» ACTIVITY
Each entry needs to be retyped exactly, with nothing added or dropped.

» DATA RECORDS
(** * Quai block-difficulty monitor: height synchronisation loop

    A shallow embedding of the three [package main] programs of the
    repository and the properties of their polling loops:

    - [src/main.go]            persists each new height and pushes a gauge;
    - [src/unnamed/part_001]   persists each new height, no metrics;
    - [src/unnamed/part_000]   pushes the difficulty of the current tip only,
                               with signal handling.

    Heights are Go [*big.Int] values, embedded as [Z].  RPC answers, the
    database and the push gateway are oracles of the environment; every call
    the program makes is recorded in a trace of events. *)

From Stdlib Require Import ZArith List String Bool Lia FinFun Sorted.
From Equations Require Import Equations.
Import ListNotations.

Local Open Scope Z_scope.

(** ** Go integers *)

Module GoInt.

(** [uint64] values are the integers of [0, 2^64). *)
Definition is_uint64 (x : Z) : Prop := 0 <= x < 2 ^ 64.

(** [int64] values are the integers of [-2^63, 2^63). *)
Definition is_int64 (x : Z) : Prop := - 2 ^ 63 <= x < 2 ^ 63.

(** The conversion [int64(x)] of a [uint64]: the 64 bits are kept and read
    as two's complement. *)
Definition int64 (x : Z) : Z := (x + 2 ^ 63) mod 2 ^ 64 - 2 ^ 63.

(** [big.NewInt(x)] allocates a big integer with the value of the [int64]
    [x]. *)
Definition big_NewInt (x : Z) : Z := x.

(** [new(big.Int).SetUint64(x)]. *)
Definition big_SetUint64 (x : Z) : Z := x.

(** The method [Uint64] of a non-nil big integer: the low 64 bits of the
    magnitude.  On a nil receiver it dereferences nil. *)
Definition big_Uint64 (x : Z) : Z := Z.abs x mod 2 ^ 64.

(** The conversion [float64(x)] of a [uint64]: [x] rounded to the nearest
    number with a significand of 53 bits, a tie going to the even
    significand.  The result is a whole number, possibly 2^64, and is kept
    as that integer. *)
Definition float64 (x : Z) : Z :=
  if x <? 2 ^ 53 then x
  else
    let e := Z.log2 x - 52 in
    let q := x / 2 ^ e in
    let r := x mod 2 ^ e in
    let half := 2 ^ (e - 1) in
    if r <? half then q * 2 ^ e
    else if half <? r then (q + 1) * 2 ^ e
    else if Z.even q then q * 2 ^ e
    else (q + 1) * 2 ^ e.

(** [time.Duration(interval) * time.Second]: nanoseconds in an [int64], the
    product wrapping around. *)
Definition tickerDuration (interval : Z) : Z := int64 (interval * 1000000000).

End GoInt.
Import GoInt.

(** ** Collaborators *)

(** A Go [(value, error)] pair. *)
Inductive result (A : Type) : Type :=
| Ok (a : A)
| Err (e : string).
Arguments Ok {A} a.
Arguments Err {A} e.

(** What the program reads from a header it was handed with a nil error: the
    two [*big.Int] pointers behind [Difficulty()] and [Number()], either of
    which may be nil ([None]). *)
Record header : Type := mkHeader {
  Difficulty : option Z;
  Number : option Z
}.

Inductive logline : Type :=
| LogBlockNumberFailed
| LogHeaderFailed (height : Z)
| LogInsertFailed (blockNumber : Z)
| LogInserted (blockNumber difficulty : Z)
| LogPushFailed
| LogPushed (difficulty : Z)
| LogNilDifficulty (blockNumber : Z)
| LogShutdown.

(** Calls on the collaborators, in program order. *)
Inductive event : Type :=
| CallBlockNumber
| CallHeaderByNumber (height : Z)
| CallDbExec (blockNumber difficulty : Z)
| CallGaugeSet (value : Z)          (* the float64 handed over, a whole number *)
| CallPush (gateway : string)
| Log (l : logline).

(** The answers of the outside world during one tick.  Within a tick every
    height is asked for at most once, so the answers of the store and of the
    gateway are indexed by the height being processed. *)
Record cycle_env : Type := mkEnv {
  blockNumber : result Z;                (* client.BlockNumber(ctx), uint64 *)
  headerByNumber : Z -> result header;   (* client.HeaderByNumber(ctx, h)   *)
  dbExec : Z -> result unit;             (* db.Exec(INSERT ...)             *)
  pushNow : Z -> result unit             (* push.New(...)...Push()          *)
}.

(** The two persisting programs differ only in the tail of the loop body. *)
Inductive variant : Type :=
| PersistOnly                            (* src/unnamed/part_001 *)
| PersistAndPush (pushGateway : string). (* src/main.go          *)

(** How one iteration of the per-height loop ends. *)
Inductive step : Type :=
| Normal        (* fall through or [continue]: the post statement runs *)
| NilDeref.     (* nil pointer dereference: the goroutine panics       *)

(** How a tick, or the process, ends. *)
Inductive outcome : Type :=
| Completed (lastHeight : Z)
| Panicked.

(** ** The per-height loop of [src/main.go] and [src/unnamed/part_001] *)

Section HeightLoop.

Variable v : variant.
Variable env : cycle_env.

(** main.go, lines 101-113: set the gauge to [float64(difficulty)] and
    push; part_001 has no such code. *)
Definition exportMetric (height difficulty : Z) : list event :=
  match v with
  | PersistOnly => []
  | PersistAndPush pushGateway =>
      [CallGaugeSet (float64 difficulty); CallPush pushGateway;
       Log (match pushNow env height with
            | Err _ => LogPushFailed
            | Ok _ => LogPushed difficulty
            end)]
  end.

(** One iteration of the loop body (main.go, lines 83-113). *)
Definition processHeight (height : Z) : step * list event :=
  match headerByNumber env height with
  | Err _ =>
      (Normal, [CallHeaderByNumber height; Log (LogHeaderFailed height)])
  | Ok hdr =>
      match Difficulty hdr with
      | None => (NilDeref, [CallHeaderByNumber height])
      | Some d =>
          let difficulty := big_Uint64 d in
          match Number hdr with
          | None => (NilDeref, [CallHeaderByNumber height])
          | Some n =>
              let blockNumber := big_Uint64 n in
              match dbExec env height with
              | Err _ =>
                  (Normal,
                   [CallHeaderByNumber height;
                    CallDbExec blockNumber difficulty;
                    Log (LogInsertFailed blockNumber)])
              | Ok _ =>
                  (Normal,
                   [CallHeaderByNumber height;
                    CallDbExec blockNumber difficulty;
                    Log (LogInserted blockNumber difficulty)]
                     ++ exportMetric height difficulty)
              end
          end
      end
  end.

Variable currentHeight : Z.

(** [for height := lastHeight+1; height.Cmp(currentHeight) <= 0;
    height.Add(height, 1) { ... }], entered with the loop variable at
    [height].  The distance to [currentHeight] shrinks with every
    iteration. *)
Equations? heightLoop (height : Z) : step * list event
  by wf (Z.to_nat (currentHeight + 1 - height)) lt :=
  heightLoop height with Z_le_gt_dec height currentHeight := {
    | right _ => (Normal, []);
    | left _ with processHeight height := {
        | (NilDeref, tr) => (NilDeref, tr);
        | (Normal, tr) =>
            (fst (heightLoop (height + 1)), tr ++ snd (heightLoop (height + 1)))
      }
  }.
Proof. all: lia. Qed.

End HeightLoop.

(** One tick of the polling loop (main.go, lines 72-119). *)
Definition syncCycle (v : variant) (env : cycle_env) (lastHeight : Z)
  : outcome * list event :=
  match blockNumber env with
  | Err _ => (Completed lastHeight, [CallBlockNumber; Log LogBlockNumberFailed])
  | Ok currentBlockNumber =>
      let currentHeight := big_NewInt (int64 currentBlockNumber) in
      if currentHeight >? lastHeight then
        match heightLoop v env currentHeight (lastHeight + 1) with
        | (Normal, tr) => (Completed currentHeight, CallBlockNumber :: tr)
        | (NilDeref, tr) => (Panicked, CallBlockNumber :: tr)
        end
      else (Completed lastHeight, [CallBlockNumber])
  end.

» EXERCISE RESULT
(** * Quai block-difficulty monitor: height synchronisation loop

    A shallow embedding of the three [package main] programs of the
    repository and the properties of their polling loops:

    - [src/main.go]            persists each new height and pushes a gauge;
    - [src/unnamed/part_001]   persists each new height, no metrics;
    - [src/unnamed/part_000]   pushes the difficulty of the current tip only,
                               with signal handling.

    Heights are Go [*big.Int] values, embedded as [Z].  RPC answers, the
    database and the push gateway are oracles of the environment; every call
    the program makes is recorded in a trace of events. *)

From Stdlib Require Import ZArith List String Bool Lia FinFun Sorted.
From Equations Require Import Equations.
Import ListNotations.

Local Open Scope Z_scope.

(** ** Go integers *)

Module GoInt.

(** [uint64] values are the integers of [0, 2^64). *)
Definition is_uint64 (x : Z) : Prop := 0 <= x < 2 ^ 64.

(** [int64] values are the integers of [-2^63, 2^63). *)
Definition is_int64 (x : Z) : Prop := - 2 ^ 63 <= x < 2 ^ 63.

(** The conversion [int64(x)] of a [uint64]: the 64 bits are kept and read
    as two's complement. *)
Definition int64 (x : Z) : Z := (x + 2 ^ 63) mod 2 ^ 64 - 2 ^ 63.

(** [big.NewInt(x)] allocates a big integer with the value of the [int64]
    [x]. *)
Definition big_NewInt (x : Z) : Z := x.

(** [new(big.Int).SetUint64(x)]. *)
Definition big_SetUint64 (x : Z) : Z := x.

(** The method [Uint64] of a non-nil big integer: the low 64 bits of the
    magnitude.  On a nil receiver it dereferences nil. *)
Definition big_Uint64 (x : Z) : Z := Z.abs x mod 2 ^ 64.

(** The conversion [float64(x)] of a [uint64]: [x] rounded to the nearest
    number with a significand of 53 bits, a tie going to the even
    significand.  The result is a whole number, possibly 2^64, and is kept
    as that integer. *)
Definition float64 (x : Z) : Z :=
  if x <? 2 ^ 53 then x
  else
    let e := Z.log2 x - 52 in
    let q := x / 2 ^ e in
    let r := x mod 2 ^ e in
    let half := 2 ^ (e - 1) in
    if r <? half then q * 2 ^ e
    else if half <? r then (q + 1) * 2 ^ e
    else if Z.even q then q * 2 ^ e
    else (q + 1) * 2 ^ e.

(** [time.Duration(interval) * time.Second]: nanoseconds in an [int64], the
    product wrapping around. *)
Definition tickerDuration (interval : Z) : Z := int64 (interval * 1000000000).

End GoInt.
Import GoInt.

(** ** Collaborators *)

(** A Go [(value, error)] pair. *)
Inductive result (A : Type) : Type :=
| Ok (a : A)
| Err (e : string).
Arguments Ok {A} a.
Arguments Err {A} e.

(** What the program reads from a header it was handed with a nil error: the
    two [*big.Int] pointers behind [Difficulty()] and [Number()], either of
    which may be nil ([None]). *)
Record header : Type := mkHeader {
  Difficulty : option Z;
  Number : option Z
}.

Inductive logline : Type :=
| LogBlockNumberFailed
| LogHeaderFailed (height : Z)
| LogInsertFailed (blockNumber : Z)
| LogInserted (blockNumber difficulty : Z)
| LogPushFailed
| LogPushed (difficulty : Z)
| LogNilDifficulty (blockNumber : Z)
| LogShutdown.

(** Calls on the collaborators, in program order. *)
Inductive event : Type :=
| CallBlockNumber
| CallHeaderByNumber (height : Z)
| CallDbExec (blockNumber difficulty : Z)
| CallGaugeSet (value : Z)          (* the float64 handed over, a whole number *)
| CallPush (gateway : string)
| Log (l : logline).

(** The answers of the outside world during one tick.  Within a tick every
    height is asked for at most once, so the answers of the store and of the
    gateway are indexed by the height being processed. *)
Record cycle_env : Type := mkEnv {
  blockNumber : result Z;                (* client.BlockNumber(ctx), uint64 *)
  headerByNumber : Z -> result header;   (* client.HeaderByNumber(ctx, h)   *)
  dbExec : Z -> result unit;             (* db.Exec(INSERT ...)             *)
  pushNow : Z -> result unit             (* push.New(...)...Push()          *)
}.

(** The two persisting programs differ only in the tail of the loop body. *)
Inductive variant : Type :=
| PersistOnly                            (* src/unnamed/part_001 *)
| PersistAndPush (pushGateway : string). (* src/main.go          *)

(** How one iteration of the per-height loop ends. *)
Inductive step : Type :=
| Normal        (* fall through or [continue]: the post statement runs *)
| NilDeref.     (* nil pointer dereference: the goroutine panics       *)

(** How a tick, or the process, ends. *)
Inductive outcome : Type :=
| Completed (lastHeight : Z)
| Panicked.

(** ** The per-height loop of [src/main.go] and [src/unnamed/part_001] *)

Section HeightLoop.

Variable v : variant.
Variable env : cycle_env.

(** main.go, lines 101-113: set the gauge to [float64(difficulty)] and
    push; part_001 has no such code. *)
Definition exportMetric (height difficulty : Z) : list event :=
  match v with
  | PersistOnly => []
  | PersistAndPush pushGateway =>
      [CallGaugeSet (float64 difficulty); CallPush pushGateway;
       Log (match pushNow env height with
            | Err _ => LogPushFailed
            | Ok _ => LogPushed difficulty
            end)]
  end.

(** One iteration of the loop body (main.go, lines 83-113). *)
Definition processHeight (height : Z) : step * list event :=
  match headerByNumber env height with
  | Err _ =>
      (Normal, [CallHeaderByNumber height; Log (LogHeaderFailed height)])
  | Ok hdr =>
      match Difficulty hdr with
      | None => (NilDeref, [CallHeaderByNumber height])
      | Some d =>
          let difficulty := big_Uint64 d in
          match Number hdr with
          | None => (NilDeref, [CallHeaderByNumber height])
          | Some n =>
              let blockNumber := big_Uint64 n in
              match dbExec env height with
              | Err _ =>
                  (Normal,
                   [CallHeaderByNumber height;
                    CallDbExec blockNumber difficulty;
                    Log (LogInsertFailed blockNumber)])
              | Ok _ =>
                  (Normal,
                   [CallHeaderByNumber height;
                    CallDbExec blockNumber difficulty;
                    Log (LogInserted blockNumber difficulty)]
                     ++ exportMetric height difficulty)
              end
          end
      end
  end.

Variable currentHeight : Z.

(** [for height := lastHeight+1; height.Cmp(currentHeight) <= 0;
    height.Add(height, 1) { ... }], entered with the loop variable at
    [height].  The distance to [currentHeight] shrinks with every
    iteration. *)
Equations? heightLoop (height : Z) : step * list event
  by wf (Z.to_nat (currentHeight + 1 - height)) lt :=
  heightLoop height with Z_le_gt_dec height currentHeight := {
    | right _ => (Normal, []);
    | left _ with processHeight height := {
        | (NilDeref, tr) => (NilDeref, tr);
        | (Normal, tr) =>
            (fst (heightLoop (height + 1)), tr ++ snd (heightLoop (height + 1)))
      }
  }.
Proof. all: lia. Qed.

End HeightLoop.

(** One tick of the polling loop (main.go, lines 72-119). *)
Definition syncCycle (v : variant) (env : cycle_env) (lastHeight : Z)
  : outcome * list event :=
  match blockNumber env with
  | Err _ => (Completed lastHeight, [CallBlockNumber; Log LogBlockNumberFailed])
  | Ok currentBlockNumber =>
      let currentHeight := big_NewInt (int64 currentBlockNumber) in
      if currentHeight >? lastHeight then
        match heightLoop v env currentHeight (lastHeight + 1) with
        | (Normal, tr) => (Completed currentHeight, CallBlockNumber :: tr)
        | (NilDeref, tr) => (Panicked, CallBlockNumber :: tr)
        end
      else (Completed lastHeight, [CallBlockNumber])
  end.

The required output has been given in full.